A new class of chemical compounds has been discovered as suitable alternative for traditional chemical treatment of polluted water: Ionic liquids (ILs). ILs are per definition salts with melting points below 100°C and might be green alternatives for the extraction of heavy metals due to their favorable environmental and physico-chemical properties. These characteristics include, among others, a very low vapor pressure and recyclability. Partial solution during extraction, so-called leaching, however, limits their applicability. By introducing metal-chelating functional groups to hydrophobic ions, we have accomplished to synthesize novel ILs with improved stability during extraction while still achieving high selectivity towards metals such as lead, cadmium and mercury or emerging pollutant silver. These ILs are tested in extraction experiments using metal-spiked water samples of varying composition, including natural drinking water and seawater. Furthermore, we evaluate their toxicity on aquatic organisms and develop methods for the extraction of heavy metals based on their immobilization on solid supports.
Radiochemistry
The main interest of our group is the development of new methods for the measurement of natural and anthropogenic radionuclides in environmental samples. Modern ion exchange methods are used for pre-concentration and separation of the nuclides of interest before appropriate radiometric measurement. The investigated samples are e.g. water, aerosol and soil samples, or animal bones and thyroids.
Anthropogenic nuclides widely investigated in our environment during the last years were the fission products Cs-137 and Sr-90 as well as the activation products Pu-238 and Pu-(239+240). Natural radionuclides like Rn-222, Ra-226, Ra-228, Pb-210, Po-210 and the uranium isotopes are measured in Austrian tap-waters as well as in mineral waters to get an overview about the exposure to the public due to drinking water uptake. On aerosols the long-lived radon progeny Pb-210 and its daughter products were measured in order to calculate aerosol residence times. Pb-210 was also successfully used for dating of lake sediments.

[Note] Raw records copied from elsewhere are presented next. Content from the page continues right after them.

(** ** C4: the conversion step at an output path without ".mp4" *)


(** The same machine and source with an output path that ends in ".mp4". *)
Example transcode_with_mp4_suffix :
  let r := process_video (ffmpeg_world ToolOk) "videos/clip.avi"
             "results/processed_clip.mp4" None (init_state ∅) in
  fst r = Ok "results/processed_clip.mp4" /\
  fs (snd r) !! "results/processed_clip.mp4"
  = Some (H264 (RawVideo mp4v [Skeleton 0])) /\
  fs (snd r) !! "results/processed_clip_temp.mp4" = None.
Proof. cbv zeta. repeat split; vm_compute; reflexivity. Qed.

(** ** C9: the temporary path *)



(** *** Instances of the other claims *)

Lemma sink_open_tries_codecs_in_order_witness :
  let r := open_writer xvid_world "out.mp4" float_30 640 480 (init_state ∅) in
  fst r = Ok true /\
  trace (snd r) = [EvWriter mp4v float_30 640 480 false;
                   EvWriter XVID float_30 640 480 true] /\
  fs (snd r) = <["out.mp4" := RawVideo XVID []]> ∅.
Proof.
  destruct (sink_open_tries_codecs_in_order xvid_world "out.mp4" float_30
              640 480 (init_state ∅)) as (H1 & H2 & H3 & _).
  repeat split; assumption.
Defined.

Lemma frame_rate_normalised_witness :
  valid_fps (Some float_25) = float_25 /\
  valid_fps (Some float_zero) = float_30 /\
  hd_error (writer_fps (trace (snd (process_video xvid_world "in.mp4" "out.mp4"
                                      None (init_state ∅)))))
  = Some float_30.
Proof.
  destruct frame_rate_normalised as (H0 & _ & Hpos & Hrun).
  split; [apply Hpos; reflexivity|].
  split; [apply H0|].
  destruct (Hrun xvid_world "in.mp4" "out.mp4" None ∅) as [_ H].
  exact (H eq_refl).
Defined.

Lemma returns_given_output_path_witness :
  fst (process_video xvid_world "in.mp4" "out.mp4" None (init_state ∅))
  = Ok "out.mp4".
Proof.
  destruct (returns_given_output_path xvid_world "in.mp4" "out.mp4" None
              (init_state ∅)) as [_ H].
  apply H; [reflexivity|discriminate].
Defined.

(** * Further properties of the code *)

(** ** The temporary path, for every output path (model.py, line 145) *)

Lemma string_length_app (a b : string) :
  String.length (a ++ b) = String.length a + String.length b.
Proof. induction a as [|c a IH]; simpl; [reflexivity|now rewrite IH]. Qed.

Lemma startswith_split (p s : string) :
  PyStr.startswith p s = true -> exists b, s = (p ++ b)%string.
Proof.
  revert s. induction p as [|x p IH]; intros s H.
  - exists s. reflexivity.
  - destruct s as [|y s]; [discriminate H|]. simpl in H.
    destruct (Ascii.eqb x y) eqn:E; [|discriminate H].
    apply Ascii.eqb_eq in E. subst y.
    destruct (IH s H) as [b ->]. exists b. reflexivity.
Qed.

Lemma startswith_app_l (p a x : string) :
  PyStr.startswith p a = true -> PyStr.startswith p (a ++ x) = true.
Proof.
  revert a. induction p as [|c p IH]; intros a H; [reflexivity|].
  destruct a as [|y a]; [discriminate H|]. simpl in *.
  destruct (Ascii.eqb c y); [now apply IH|discriminate H].
Qed.

(** The first occurrence of ".mp4" splits a string that contains it. *)
Lemma first_mp4 (s : string) :
  PyStr.contains ".mp4" s = true ->
  exists a b, s = (a ++ ".mp4" ++ b)%string /\ PyStr.contains ".mp4" a = false.
Proof.
  induction s as [|c s IH]; intros H; [discriminate H|].
  destruct (PyStr.startswith ".mp4" (String c s)) eqn:Hs.
  - destruct (startswith_split _ _ Hs) as [b Hb].
    exists EmptyString, b. split; [exact Hb|reflexivity].
  - assert (Ht : PyStr.contains ".mp4" s = true).
    { change (PyStr.contains ".mp4" (String c s))
        with (PyStr.startswith ".mp4" (String c s) || PyStr.contains ".mp4" s) in H.
      rewrite Hs in H. exact H. }
    destruct (IH Ht) as (a & b & -> & Ha).
    exists (String c a), b. split; [reflexivity|].
    change (PyStr.contains ".mp4" (String c a))
      with (PyStr.startswith ".mp4" (String c a) || PyStr.contains ".mp4" a).
    rewrite Ha, orb_false_r.
    destruct (PyStr.startswith ".mp4" (String c a)) eqn:Hp; [|reflexivity].
    apply (startswith_app_l _ _ (".mp4" ++ b)) in Hp.
    change (String c a ++ ".mp4" ++ b)%string
      with (String c (a ++ ".mp4" ++ b)%string) in Hp.
    congruence.
Qed.

(** The replacement never shortens a path. *)
Lemma temp_path_of_length (n : nat) (s : string) :
  String.length s <= n -> String.length s <= String.length (temp_path_of s).
Proof.
  revert s. induction n as [|n IH]; intros s Hn.
  - destruct s; [reflexivity|simpl in Hn; lia].
  - destruct (PyStr.contains ".mp4" s) eqn:Hc.
    + destruct (first_mp4 s Hc) as (a & b & -> & Ha).
      rewrite (temp_path_of_app a b Ha).
      rewrite !string_length_app in *. simpl in *.
      assert (String.length b <= String.length (temp_path_of b))
        by (apply IH; lia).
      lia.
    + unfold temp_path_of. rewrite replace_absent_id by exact Hc. reflexivity.
Qed.

(** X1.  The temporary path is the output path itself exactly when the
    output path does not contain ".mp4"; otherwise it is longer, by five
    characters or more. *)
Theorem temp_path_same_iff_no_mp4 (output_path : string) :
  (temp_path_of output_path = output_path
   <-> PyStr.contains ".mp4" output_path = false) /\
  (PyStr.contains ".mp4" output_path = true ->
   String.length output_path + 5 <= String.length (temp_path_of output_path)).
Proof.
  assert (Hgrow : PyStr.contains ".mp4" output_path = true ->
                  String.length output_path + 5
                  <= String.length (temp_path_of output_path)).
  { intros Hc. destruct (first_mp4 _ Hc) as (a & b & -> & Ha).
    rewrite (temp_path_of_app a b Ha). rewrite !string_length_app. simpl.
    pose proof (temp_path_of_length _ b (le_n _)). lia. }
  split; [split|exact Hgrow].
  - intros Hsame. destruct (PyStr.contains ".mp4" output_path) eqn:Hc;
      [|reflexivity].
    specialize (Hgrow eq_refl). rewrite Hsame in Hgrow. lia.
  - intros Hc. unfold temp_path_of. now apply replace_absent_id.
Qed.

Lemma temp_path_same_iff_no_mp4_witness :
  String.length "a.mp4.bak" + 5 <= String.length (temp_path_of "a.mp4.bak").
Proof.
  destruct (temp_path_same_iff_no_mp4 "a.mp4.bak") as [_ H].
  apply H. reflexivity.
Defined.

Lemma Qgt_bool_true_inv (a b : Q) : Qgt_bool a b = true -> (b < a)%Q.
Proof.
  unfold Qgt_bool. intros H. apply Qnot_le_lt. intros Hle.
  apply Qle_bool_iff in Hle. rewrite Hle in H. discriminate H.
Qed.

Lemma Qgt_bool_false_inv (a b : Q) : Qgt_bool a b = false -> (a <= b)%Q.
Proof.
  unfold Qgt_bool. intros H. apply Qle_bool_iff.
  destruct (Qle_bool a b); [reflexivity|discriminate H].
Qed.

(** Whatever the clock, the frames and the writer do, the loop leaves in the
    container what was there, followed by the images of the first [k] frames
    of the source in order, where [k] is the increase of the counter; it
    touches no other path. *)
Lemma frame_loop_invariant w output_path start_time frames :
  forall st c l,
    fs st !! output_path = Some (RawVideo c l) ->
    let r := frame_loop w output_path start_time frames st in
    exists k,
      k <= length frames /\
      frame_count (snd r) = frame_count st + k /\
      fs (snd r) !! output_path
      = Some (RawVideo c (l ++ map written_image (firstn k frames))) /\
      Forall (fun f => frame_exn f = None) (firstn k frames) /\
      (forall p, p <> output_path -> fs (snd r) !! p = fs st !! p).
Proof.
  induction frames as [|f rest IH]; intros st c l Hfile; cbv zeta.
  - exists 0. destruct (is_open (source st)) eqn:Ho.
    + destruct (Qgt_bool (clock w (ticks st) - start_time) TIMEOUT_LIMIT) eqn:Hq.
      * rewrite frame_loop_timeout by (auto using Qgt_bool_true_inv).
        simpl. rewrite app_nil_r. repeat split; auto with arith.
      * rewrite frame_loop_end_of_stream by (auto using Qgt_bool_false_inv).
        simpl. rewrite app_nil_r. repeat split; auto with arith.
    + rewrite frame_loop_not_open by exact Ho.
      simpl. rewrite app_nil_r. repeat split; auto with arith.
  - destruct (is_open (source st)) eqn:Ho.
    + destruct (Qgt_bool (clock w (ticks st) - start_time) TIMEOUT_LIMIT) eqn:Hq.
      * exists 0. rewrite frame_loop_timeout by (auto using Qgt_bool_true_inv).
        simpl. rewrite app_nil_r. repeat split; auto with arith.
      * apply Qgt_bool_false_inv in Hq.
        destruct (frame_exn f) as [e|] eqn:Hf.
        -- exists 0. rewrite (frame_loop_raises _ _ _ _ _ _ e) by assumption.
           simpl. rewrite app_nil_r. repeat split; auto with arith.
        -- rewrite frame_loop_frame by assumption.
           destruct (IH (after_frame w output_path f st) c
                       (l ++ [written_image f])%list) as (k & Hk & Hc & Ho' & Hok & Hp).
           { simpl. rewrite lookup_alter_eq, Hfile. reflexivity. }
           exists (S k). simpl firstn. simpl map.
           split; [simpl; lia|]. split; [rewrite Hc; simpl; lia|].
           split; [rewrite Ho', <- app_assoc; reflexivity|].
           split; [constructor; assumption|].
           intros p Hne. rewrite Hp by exact Hne. simpl.
           now rewrite lookup_alter_ne.
    + exists 0. rewrite frame_loop_not_open by exact Ho.
      simpl. rewrite app_nil_r. repeat split; auto with arith.
Qed.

Beyond the measurement of these “classical” radionuclides the determination of nuclides with very low natural abundance is of growing interest. We measure the distribution of the long-lived uranium fission product I-129 in the environment and plan to use the I-129/U ratio for dating of samples which represent a closed system. Another important topic is the determination of the long-lived uranium isotope U-236 and its applications in geoscience, nuclear safeguards and environmental protection. These investigations are done in cooperation with VERA, the Vienna Environmental Research Accelerator, Faculty of Physics, University of Vienna.